TASK TO CARRY OUT
Keeping every line intact, repeat the data word for word.

DATA RECORDS
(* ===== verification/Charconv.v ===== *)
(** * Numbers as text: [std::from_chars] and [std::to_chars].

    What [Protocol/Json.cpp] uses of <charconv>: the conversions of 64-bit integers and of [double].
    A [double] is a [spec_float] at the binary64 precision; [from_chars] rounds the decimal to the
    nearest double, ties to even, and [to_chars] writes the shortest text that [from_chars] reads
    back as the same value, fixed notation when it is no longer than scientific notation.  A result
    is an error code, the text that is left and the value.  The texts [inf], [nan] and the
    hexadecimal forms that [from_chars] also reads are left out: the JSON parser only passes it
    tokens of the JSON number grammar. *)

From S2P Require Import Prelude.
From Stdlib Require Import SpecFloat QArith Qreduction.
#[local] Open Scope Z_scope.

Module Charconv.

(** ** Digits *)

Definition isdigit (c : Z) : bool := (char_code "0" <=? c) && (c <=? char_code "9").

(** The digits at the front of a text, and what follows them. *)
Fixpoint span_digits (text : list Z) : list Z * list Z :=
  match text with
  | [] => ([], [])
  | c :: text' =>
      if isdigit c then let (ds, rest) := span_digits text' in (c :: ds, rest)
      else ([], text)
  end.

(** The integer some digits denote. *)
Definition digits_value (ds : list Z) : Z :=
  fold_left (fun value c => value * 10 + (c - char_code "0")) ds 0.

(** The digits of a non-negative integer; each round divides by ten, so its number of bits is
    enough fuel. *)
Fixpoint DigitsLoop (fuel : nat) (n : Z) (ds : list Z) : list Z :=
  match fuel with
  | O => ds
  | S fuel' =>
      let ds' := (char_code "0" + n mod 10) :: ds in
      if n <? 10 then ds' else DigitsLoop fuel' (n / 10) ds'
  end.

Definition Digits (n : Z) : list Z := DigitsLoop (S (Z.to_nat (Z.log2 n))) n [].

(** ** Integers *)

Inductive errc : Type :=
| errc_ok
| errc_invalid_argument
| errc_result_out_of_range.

EXERCISE SOLUTION
(* ===== verification/Charconv.v ===== *)
(** * Numbers as text: [std::from_chars] and [std::to_chars].

    What [Protocol/Json.cpp] uses of <charconv>: the conversions of 64-bit integers and of [double].
    A [double] is a [spec_float] at the binary64 precision; [from_chars] rounds the decimal to the
    nearest double, ties to even, and [to_chars] writes the shortest text that [from_chars] reads
    back as the same value, fixed notation when it is no longer than scientific notation.  A result
    is an error code, the text that is left and the value.  The texts [inf], [nan] and the
    hexadecimal forms that [from_chars] also reads are left out: the JSON parser only passes it
    tokens of the JSON number grammar. *)

From S2P Require Import Prelude.
From Stdlib Require Import SpecFloat QArith Qreduction.
#[local] Open Scope Z_scope.

Module Charconv.

(** ** Digits *)

Definition isdigit (c : Z) : bool := (char_code "0" <=? c) && (c <=? char_code "9").

(** The digits at the front of a text, and what follows them. *)
Fixpoint span_digits (text : list Z) : list Z * list Z :=
  match text with
  | [] => ([], [])
  | c :: text' =>
      if isdigit c then let (ds, rest) := span_digits text' in (c :: ds, rest)
      else ([], text)
  end.

(** The integer some digits denote. *)
Definition digits_value (ds : list Z) : Z :=
  fold_left (fun value c => value * 10 + (c - char_code "0")) ds 0.

(** The digits of a non-negative integer; each round divides by ten, so its number of bits is
    enough fuel. *)
Fixpoint DigitsLoop (fuel : nat) (n : Z) (ds : list Z) : list Z :=
  match fuel with
  | O => ds
  | S fuel' =>
      let ds' := (char_code "0" + n mod 10) :: ds in
      if n <? 10 then ds' else DigitsLoop fuel' (n / 10) ds'
  end.

Definition Digits (n : Z) : list Z := DigitsLoop (S (Z.to_nat (Z.log2 n))) n [].

(** ** Integers *)

Inductive errc : Type :=
| errc_ok
| errc_invalid_argument
| errc_result_out_of_range.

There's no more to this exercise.